*** Opening of Given records ***

(** X14: through any sequence of runs of the calculator page from a
    fresh session, the results column never fails on a missing key, and
    the result it shows is the pricing of the inputs stored with it,
    whatever the widgets hold now. *)
Theorem results_belong_to_the_stored_inputs (runs : list (bool * InputParams)) :
  let s := session runs fresh_session in
  results_column s <> MissingKey
  /\ forall result params,
       results_column s = ShowResults result params ->
       price params = Some result.
Proof.
  intros s. subst s.
  pose proof (session_invariant runs fresh_session) as Inv.
  specialize (Inv ltac:(cbn; discriminate)).
  unfold results_column.
  destruct (pricing_result (session runs fresh_session)) as [[result | ] | ];
    try (split; [discriminate | intros ? ? [=]]).
  destruct (Inv _ eq_refl) as (w & -> & E).
  split; [discriminate | ]. intros result' params [= <- <-]. now symmetry.
Qed.

(** X15: the tier in the label of the grade selector agrees with the
    risk tier of the priced result for the grades 2, 3 and 5 only. *)
Theorem selector_tier_agrees_for_three_grades
  (loan_amnt annual_inc dti : pynum) (g : Z) (r : PricingResult) :
  (1 <= g <= 7)%Z ->
  get_real_pricing loan_amnt annual_inc dti (PyInt g) = Some r ->
  (risk_tier r = grade_label_tier g <-> (g = 2 \/ g = 3 \/ g = 5)%Z).
Proof.
  intros Hg Hr. apply get_real_pricing_Some in Hr.
  destruct (pricing_try_inv _ _ _ _ _ Hr) as (_ & _ & _ & _ & _ & _ & _ & _ & ->).
  assert (Hcases : (g = 1 \/ g = 2 \/ g = 3 \/ g = 4 \/ g = 5 \/ g = 6 \/ g = 7)%Z)
    by lia.
  decompose [or] Hcases; subst g; cbn; split; intros H; try discriminate; lia || auto.
Qed.

Lemma selector_tier_agrees_for_three_grades_witness :
  exists r, example_call = Some r
    /\ (risk_tier r = grade_label_tier 3 <-> (3 = 2 \/ 3 = 3 \/ 3 = 5)%Z).
Proof.
  eexists. split; [vm_compute; reflexivity | ].
  apply (selector_tier_agrees_for_three_grades
           (PyInt 25000) (PyInt 65000) (PyFloat 18.0) 3);
    [lia | vm_compute; reflexivity].
Defined.

End CalculatorPage.

(** ** Ints too large for a float *)

Lemma RNu_overflow (N : Z) : 2 ^ 2098 <= N -> ord_inf <= RNu 0 N.
Proof.
  intros HN. pose proof (pow2_pos 2098 ltac:(lia)) as P.
  pose proof (Zdigits2_le (2 ^ 2098) N P HN) as D.
  assert (D0 : Zdigits2 (2 ^ 2098) = 2099).
  { apply Zdigits2_unique; [ | lia]. split; [apply Z.le_refl | ].
    apply Z.pow_lt_mono_r; lia. }
  rewrite D0 in D.
  pose proof (rne_shift_bounds 0 N ltac:(lia) ltac:(lia)) as (_ & L).
  cbv zeta in L. specialize (L ltac:(lia)).
  unfold RNu. cbv zeta. unfold ord_inf.
  assert (0 < 2 ^ 52) by (apply pow2_pos; lia). nia.
Qed.

Lemma Z2SF_overflow (z : Z) :
  2 ^ 1024 <= Z.abs z -> float_of_int z = inl OverflowError.
Proof.
  intros Hz. unfold float_of_int.
  destruct (Z2SF_ord z) as (O & V & N).
  assert (P : 2 ^ 2098 = 2 ^ 1024 * 2 ^ 1074) by (rewrite <- Z.pow_add_r by lia; reflexivity).
  pose proof (pow2_pos 1074 ltac:(lia)) as P1.
  pose proof (pow2_pos 1024 ltac:(lia)) as P2.
  pose proof ord_inf_pos as Oi.
  assert (Habs : ord_inf <= Z.abs (ord (Z2SF z))).
  { rewrite O. unfold sround.
    destruct (Z.lt_trichotomy z 0) as [L | [E | G]]; [ | lia | ].
    - rewrite sround_u_neg by nia.
      pose proof (RNu_overflow (- (z * 2 ^ 1074)) ltac:(nia)). lia.
    - rewrite sround_u_pos by nia.
      pose proof (RNu_overflow (z * 2 ^ 1074) ltac:(nia)). lia. }
  destruct (Z2SF z) as [s | s | | s m e]; try reflexivity; try discriminate.
  - cbn [ord] in Habs. lia.
  - cbn [ord valid_binary] in *. pose proof (ord_finite_pos _ _ V).
    destruct s; cbn [cond_Zopp] in Habs; lia.
Qed.

Section Overflow.

Local Open Scope float_scope.
(** [type(exc).__name__]. *)
Definition class_name (e : exn) : string :=
  match exn_class e with
  | ValueError => "ValueError" | RuntimeError => "RuntimeError" | TypeError => "TypeError" | KeyError => "KeyError"
  | AttributeError => "AttributeError" | JSONDecodeError => "JSONDecodeError" | UnicodeDecodeError => "UnicodeDecodeError"
  | FileNotFoundError => "FileNotFoundError" | OSError => "OSError" | ConcurrentWriterError => "ConcurrentWriterError"
  | ReadOnlyError => "ReadOnlyError" | StructError => "error" | OverflowError => "OverflowError" | IndexError => "IndexError"
  | UnicodeEncodeError => "UnicodeEncodeError" | ZeroDivisionError => "ZeroDivisionError"
  | IntegrityError => "IntegrityError" | VectorOnlyIndexError => "VectorOnlyIndexError"
  | ImageEmbeddingUnsupportedError => "ImageEmbeddingUnsupportedError" | CloudError _ _ => "CloudError"
  | SyncConflictError _ => "SyncConflictError" | TransportError => "TransportError"
  | TimeoutError => "TimeoutError" | CredentialsError => "CredentialsError" | MigrationError => "MigrationError"
  | SourceExportError => "SourceExportError" | NotImplementedError => "NotImplementedError" | MCPInstallError => "MCPInstallError"
  | ModuleNotFoundError => "ModuleNotFoundError" | ImportError => "ImportError"
  | OnnxMaterializationError => "OnnxMaterializationError" | FileExistsError => "FileExistsError"
  | OutOfFuel => ""
  end.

*** Close of Given records ***

Work instruction:
Copy out the data exactly, keeping each line whole.

Exercise response:
(** X14: through any sequence of runs of the calculator page from a
    fresh session, the results column never fails on a missing key, and
    the result it shows is the pricing of the inputs stored with it,
    whatever the widgets hold now. *)
Theorem results_belong_to_the_stored_inputs (runs : list (bool * InputParams)) :
  let s := session runs fresh_session in
  results_column s <> MissingKey
  /\ forall result params,
       results_column s = ShowResults result params ->
       price params = Some result.
Proof.
  intros s. subst s.
  pose proof (session_invariant runs fresh_session) as Inv.
  specialize (Inv ltac:(cbn; discriminate)).
  unfold results_column.
  destruct (pricing_result (session runs fresh_session)) as [[result | ] | ];
    try (split; [discriminate | intros ? ? [=]]).
  destruct (Inv _ eq_refl) as (w & -> & E).
  split; [discriminate | ]. intros result' params [= <- <-]. now symmetry.
Qed.

(** X15: the tier in the label of the grade selector agrees with the
    risk tier of the priced result for the grades 2, 3 and 5 only. *)
Theorem selector_tier_agrees_for_three_grades
  (loan_amnt annual_inc dti : pynum) (g : Z) (r : PricingResult) :
  (1 <= g <= 7)%Z ->
  get_real_pricing loan_amnt annual_inc dti (PyInt g) = Some r ->
  (risk_tier r = grade_label_tier g <-> (g = 2 \/ g = 3 \/ g = 5)%Z).
Proof.
  intros Hg Hr. apply get_real_pricing_Some in Hr.
  destruct (pricing_try_inv _ _ _ _ _ Hr) as (_ & _ & _ & _ & _ & _ & _ & _ & ->).
  assert (Hcases : (g = 1 \/ g = 2 \/ g = 3 \/ g = 4 \/ g = 5 \/ g = 6 \/ g = 7)%Z)
    by lia.
  decompose [or] Hcases; subst g; cbn; split; intros H; try discriminate; lia || auto.
Qed.

Lemma selector_tier_agrees_for_three_grades_witness :
  exists r, example_call = Some r
    /\ (risk_tier r = grade_label_tier 3 <-> (3 = 2 \/ 3 = 3 \/ 3 = 5)%Z).
Proof.
  eexists. split; [vm_compute; reflexivity | ].
  apply (selector_tier_agrees_for_three_grades
           (PyInt 25000) (PyInt 65000) (PyFloat 18.0) 3);
    [lia | vm_compute; reflexivity].
Defined.

End CalculatorPage.

(** ** Ints too large for a float *)

Lemma RNu_overflow (N : Z) : 2 ^ 2098 <= N -> ord_inf <= RNu 0 N.
Proof.
  intros HN. pose proof (pow2_pos 2098 ltac:(lia)) as P.
  pose proof (Zdigits2_le (2 ^ 2098) N P HN) as D.
  assert (D0 : Zdigits2 (2 ^ 2098) = 2099).
  { apply Zdigits2_unique; [ | lia]. split; [apply Z.le_refl | ].
    apply Z.pow_lt_mono_r; lia. }
  rewrite D0 in D.
  pose proof (rne_shift_bounds 0 N ltac:(lia) ltac:(lia)) as (_ & L).
  cbv zeta in L. specialize (L ltac:(lia)).
  unfold RNu. cbv zeta. unfold ord_inf.
  assert (0 < 2 ^ 52) by (apply pow2_pos; lia). nia.
Qed.

Lemma Z2SF_overflow (z : Z) :
  2 ^ 1024 <= Z.abs z -> float_of_int z = inl OverflowError.
Proof.
  intros Hz. unfold float_of_int.
  destruct (Z2SF_ord z) as (O & V & N).
  assert (P : 2 ^ 2098 = 2 ^ 1024 * 2 ^ 1074) by (rewrite <- Z.pow_add_r by lia; reflexivity).
  pose proof (pow2_pos 1074 ltac:(lia)) as P1.
  pose proof (pow2_pos 1024 ltac:(lia)) as P2.
  pose proof ord_inf_pos as Oi.
  assert (Habs : ord_inf <= Z.abs (ord (Z2SF z))).
  { rewrite O. unfold sround.
    destruct (Z.lt_trichotomy z 0) as [L | [E | G]]; [ | lia | ].
    - rewrite sround_u_neg by nia.
      pose proof (RNu_overflow (- (z * 2 ^ 1074)) ltac:(nia)). lia.
    - rewrite sround_u_pos by nia.
      pose proof (RNu_overflow (z * 2 ^ 1074) ltac:(nia)). lia. }
  destruct (Z2SF z) as [s | s | | s m e]; try reflexivity; try discriminate.
  - cbn [ord] in Habs. lia.
  - cbn [ord valid_binary] in *. pose proof (ord_finite_pos _ _ V).
    destruct s; cbn [cond_Zopp] in Habs; lia.
Qed.

Section Overflow.

Local Open Scope float_scope.
(** [type(exc).__name__]. *)
Definition class_name (e : exn) : string :=
  match exn_class e with
  | ValueError => "ValueError" | RuntimeError => "RuntimeError" | TypeError => "TypeError" | KeyError => "KeyError"
  | AttributeError => "AttributeError" | JSONDecodeError => "JSONDecodeError" | UnicodeDecodeError => "UnicodeDecodeError"
  | FileNotFoundError => "FileNotFoundError" | OSError => "OSError" | ConcurrentWriterError => "ConcurrentWriterError"
  | ReadOnlyError => "ReadOnlyError" | StructError => "error" | OverflowError => "OverflowError" | IndexError => "IndexError"
  | UnicodeEncodeError => "UnicodeEncodeError" | ZeroDivisionError => "ZeroDivisionError"
  | IntegrityError => "IntegrityError" | VectorOnlyIndexError => "VectorOnlyIndexError"
  | ImageEmbeddingUnsupportedError => "ImageEmbeddingUnsupportedError" | CloudError _ _ => "CloudError"
  | SyncConflictError _ => "SyncConflictError" | TransportError => "TransportError"
  | TimeoutError => "TimeoutError" | CredentialsError => "CredentialsError" | MigrationError => "MigrationError"
  | SourceExportError => "SourceExportError" | NotImplementedError => "NotImplementedError" | MCPInstallError => "MCPInstallError"
  | ModuleNotFoundError => "ModuleNotFoundError" | ImportError => "ImportError"
  | OnnxMaterializationError => "OnnxMaterializationError" | FileExistsError => "FileExistsError"
  | OutOfFuel => ""
  end.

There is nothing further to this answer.